#### [Dataset entries]
(* ===== verification/IoFS.v ===== *)
(** Go's io/fs as the sources use it - modes, file information, errors - and
    the interface of fs.go (WritableFS) that host functions program against:
    a class of operations on a file-system state with the laws its clients
    rely on. fs/memfs.go implements it ([MemFS]); compat/nodejs's node:fs and
    module resolution are its clients. *)

From S2P Require Import Prelude GoPath.

(** ** Errors *)

Inductive ErrKind := ErrInvalid | ErrPermission | ErrExist | ErrNotExist.

Record PathError := MkPathError { pe_op : string; pe_path : bytes; pe_err : ErrKind }.

#[export] Instance ErrKind_eq_dec : EqDecision ErrKind.
Proof. solve_decision. Defined.
#[export] Instance PathError_eq_dec : EqDecision PathError.
Proof. solve_decision. Defined.

Definition kind_text (k : ErrKind) : bytes :=
  match k with
  | ErrInvalid => lit "invalid argument"
  | ErrPermission => lit "permission denied"
  | ErrExist => lit "file already exists"
  | ErrNotExist => lit "file does not exist"
  end.

(** A Go error value as the sources look at one: the errno it carries
    (errors.As), the io/fs sentinel it wraps (errors.Is) and its text. *)
Record goerr := MkErr { ge_errno : option bytes; ge_is : option ErrKind; ge_text : bytes }.

#[export] Instance goerr_eq_dec : EqDecision goerr.
Proof. solve_decision. Defined.

Definition path_goerr (e : PathError) : goerr :=
  MkErr None (Some (pe_err e))
    (lit (pe_op e) ++ [ch_space] ++ pe_path e ++ lit ": " ++ kind_text (pe_err e)).

(** errors.New, fmt.Errorf without %w. *)
Definition text_goerr (t : bytes) : goerr := MkErr None None t.

(** errnoError of compat/nodejs/runtime.go. *)
Definition errnoError (code : string) : goerr := MkErr (Some (lit code)) None (lit code).

(** ** Modes and flags *)

(** io/fs.FileMode: the directory bit is bit 31, the symlink bit is bit 27,
    the permission bits are the low nine. *)
Definition ModeDir : Z := 2147483648.
Definition ModeSymlink : Z := 134217728.
Definition ModePerm : Z := 511.
Definition IsDir (mode : Z) : bool := Z.testbit mode 31.
Definition Perm (mode : Z) : Z := Z.land mode ModePerm.

(** The flags of package os (linux). *)
Definition O_WRONLY : Z := 1.
Definition O_RDWR : Z := 2.
Definition O_CREATE : Z := 64.
Definition O_EXCL : Z := 128.
Definition O_TRUNC : Z := 512.
Definition O_APPEND : Z := 1024.

Definition has_flag (flag bit : Z) : bool := negb (Z.land flag bit =? 0).

(** What WriteFile, copyFile and closing a descriptor open a file with. *)
Definition O_REPLACE : Z := Z.lor O_WRONLY (Z.lor O_CREATE O_TRUNC).

(** ** File information *)

(** fs.FileInfo; times in nanoseconds. *)
Record fileInfo := MkInfo { i_name : bytes; i_size : Z; i_mode : Z; i_modTime : Z }.

#[export] Instance fileInfo_eq_dec : EqDecision fileInfo.
Proof. solve_decision. Defined.

(** ** The file-system interface *)

(** fs.Stat, fs.ReadFile and fs.ReadDir on the file system, the methods of
    WritableFS, and the optional Chmod and Chtimes. [fs_write name flag perm p]
    is the sequence OpenFile (for writing), Write, Close. *)
Class WritableFS (F : Type) := {
  fs_stat : F → bytes → result goerr fileInfo;
  fs_read : F → bytes → result goerr bytes;
  fs_readdir : F → bytes → result goerr (list fileInfo);
  fs_write : F → bytes → Z → Z → bytes → result goerr unit * F;
  fs_mkdir : F → bytes → Z → result goerr unit * F;
  fs_remove : F → bytes → result goerr unit * F;
  fs_rename : F → bytes → bytes → result goerr unit * F;
  fs_chmod : option (F → bytes → Z → result goerr unit * F);
  fs_chtimes : option (F → bytes → Z → Z → result goerr unit * F)
}.

(** What a client may rely on: a replaced file reads back, and writing a file
    leaves what other names hold alone. *)
Class WritableFSLaws (F : Type) `{WritableFS F} := {
  write_read_same (f f' : F) name perm p :
    fs_write f name O_REPLACE perm p = (Ok tt, f') → fs_read f' name = Ok p;
  write_read_other (f f' : F) name q flag perm p r :
    fs_write f name flag perm p = (r, f') → q ≠ name → fs_read f' q = fs_read f q
}.

(** Config.FS: nil, an fs.FS that is not a WritableFS, or one that is. *)
Inductive mount (F : Type) :=
| NoFS
| ReadOnlyFS (f : F)
| RWFS (f : F).
Arguments NoFS {F}.
Arguments ReadOnlyFS {F} f.
Arguments RWFS {F} f.

Definition mounted {F} (m : mount F) : option F :=
  match m with NoFS => None | ReadOnlyFS f | RWFS f => Some f end.

Definition remount {F} (m : mount F) (f : F) : mount F :=
  match m with NoFS => NoFS | ReadOnlyFS _ => ReadOnlyFS f | RWFS _ => RWFS f end.
Lemma renamed_source qs : good_segs qs → os `prefix_of` qs → renamed !! seg_name qs = None.
Proof.
  intros Hg Hp. rewrite renamed_lookup.
  rewrite bool_decide_false.
  2:{ apply seg_name_ne; [done..|]. intros ->. by apply Hout. }
  destruct Hp as [rs ->]. destruct (decide (rs = [])) as [->|Hr].
  { rewrite app_nil_r, bool_decide_true by done. done. }
  destruct (IsDir (mode n)) eqn:Hd; simpl.
  - assert (under (seg_name os) (seg_name (os ++ rs)) = true) as ->
      by (apply under_segs; eauto). by rewrite orb_true_r.
  - rewrite orb_false_r. case_bool_decide; [done|].
    assert (m !! seg_name (os ++ rs) = None) as ->; [|by case_match].
    destruct (m !! seg_name (os ++ rs)) eqn:E; [|done]. by destruct Hr; eapply wf_file_leaf.
Qed.

Lemma renamed_other qs :
  good_segs qs → ¬ os `prefix_of` qs → ¬ ns `prefix_of` qs →
  renamed !! seg_name qs = m !! seg_name qs.
Proof.
  intros Hg Ho Hn'. rewrite renamed_lookup.
  rewrite bool_decide_false by (apply seg_name_ne; [done..|]; intros ->; by apply Hn').
  rewrite bool_decide_false by (apply seg_name_ne; [done..|]; intros ->; by apply Ho).
  rewrite not_under_segs by done. rewrite andb_false_r. simpl.
  destruct (cut_prefix _ _) eqn:Hc; [|done].
  apply cut_prefix_segs in Hc as (rs & _ & -> & _); [|done..].
  by destruct Hn'; apply prefix_app_r.
Qed.

Lemma renamed_key p k : renamed !! p = Some k → ∃ qs, p = seg_name qs ∧ good_segs qs.
Proof.
  rewrite renamed_lookup. intros H. case_bool_decide as Hp; [by exists ns|].
  case_match; [done|].
  destruct (cut_prefix p _) as [rest|] eqn:Hc; [|by eapply wf_key_segs].
  destruct (IsDir (mode n)); [|by eapply wf_key_segs].
  destruct (m !! (seg_name os ++ ch_slash :: rest)) as [c|] eqn:Hm; [|by eapply wf_key_segs].
  apply cut_prefix_Some in Hc. rewrite <-app_assoc in Hc. simpl in Hc.
  destruct (wf_key_segs _ _ _ Hwf Hm) as (qs & Hq & Hgq).
  apply (f_equal (fun s => cut_prefix s (seg_name os ++ [ch_slash]))) in Hq.
  rewrite (cons_middle ch_slash), app_assoc, cut_prefix_app in Hq. symmetry in Hq.
  apply cut_prefix_segs in Hq as (rs & Hr & -> & ->); [|done..].
  exists (ns ++ rs). rewrite seg_name_app by done. split; [done|].
  apply good_segs_app in Hgq as [_ ?]. by apply good_segs_app.
Qed.
(** Recursive mkdir on a MemFS succeeds exactly when no name strictly
    above the path is a file, and then something exists at the path - a
    directory, if nothing was there before. In particular it also answers ok,
    changing nothing, when the path itself is an existing regular file, where
    Node answers EEXIST. *)
Theorem mkdir_recursive_spec (now : Z) (rt : Runtime (gmap bytes MemFS.node))
    (m : gmap bytes MemFS.node) (path : bytes)
    (Hmount : rt_fs rt = RWFS m) (Hwf : MemFS.wf m) (Hutf : Utf8.valid path = true)
    (Hroot : guest_segs path ≠ []) :
  let op := opFSMkdir (H := MemFS.memfs_fs now) rt path true in
  (op.1 = VOk ↔ no_file_strict m (guest_segs path)) ∧
  (op.1 = VOk → ∃ m' n, op.2 = set_fs m' rt ∧ MemFS.wf m' ∧ m ⊆ m' ∧
     m' !! guestPath path = Some n ∧ (m !! guestPath path = None → IsDir (MemFS.mode n) = true)).
Proof.
  intros op. pose proof (guest_segs_good path) as Hg.
  assert (Hv : ValidPath (seg_name (guest_segs path)) = true).
  { apply seg_name_valid; [done|]. apply Forall_rev, pathClean_fold_sub; [by apply Forall_nil|].
    by apply utf8_valid_split. }
  destruct (mkdir_loop_spec now m (guest_segs path) Hwf Hg Hv) as (r & m' & Hr & Hsub & Hwf' & Hiff & Hex & _).
  assert (Hop : op = (match r with Ok _ => VOk | Err e => fsErrValue e end, set_fs m' rt)).
  { unfold op, opFSMkdir, with_writable. rewrite Hmount. simpl.
    rewrite guestPath_segs, seg_name_join, good_segs_split by done.
    change (@mkdir_loop _ (MemFS.memfs_fs now)) with (@mkdir_loop _ (the_fs now)).
    by rewrite Hr. }
  rewrite Hop. simpl. rewrite guestPath_segs. split.
  - rewrite <-Hiff. destruct r as [[]|e]; [done|]. by unfold fsErrValue.
  - intros Hok. assert (r = Ok tt) as -> by (destruct r as [[]|e]; [done|by unfold fsErrValue in Hok]).
    destruct (Hex eq_refl) as (n & ? & ?). by exists m', n.
Qed.

Lemma mkdir_recursive_spec_witness :
  (opFSMkdir demo_rt (lit "f") true).1 = VOk ∧
  (opFSMkdir demo_rt (lit "f/x") true).1 = VErr (lit "EINVAL") (lit "mkdir f/x: invalid argument") ∧
  no_file_strict (MemFS.WriteFile (MemFS.NewMemFS 0) (lit "f") (lit "hello") 420 1).2 [lit "f"].
Proof.
  assert (Hok : (opFSMkdir demo_rt (lit "f") true).1 = VOk) by (vm_compute; reflexivity).
  split; [exact Hok|]. split; [vm_compute; reflexivity|].
  apply (mkdir_recursive_spec 5 demo_rt (MemFS.WriteFile (MemFS.NewMemFS 0) (lit "f") (lit "hello") 420 1).2 (lit "f")).
  - reflexivity.
  - apply MemFS.WriteFile_wf, MemFS.NewMemFS_wf.
  - vm_compute. reflexivity.
  - vm_compute. discriminate.
  - exact Hok.
Defined.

#### [What you have to do]
Restate the data word for word. Begin at its first line, end at the line that contains "rely on. fs/memfs.go", and include both.

#### [Response to this task]
(* ===== verification/IoFS.v ===== *)
(** Go's io/fs as the sources use it - modes, file information, errors - and
    the interface of fs.go (WritableFS) that host functions program against:
    a class of operations on a file-system state with the laws its clients
    rely on. fs/memfs.go implements it ([MemFS]); compat/nodejs's node:fs and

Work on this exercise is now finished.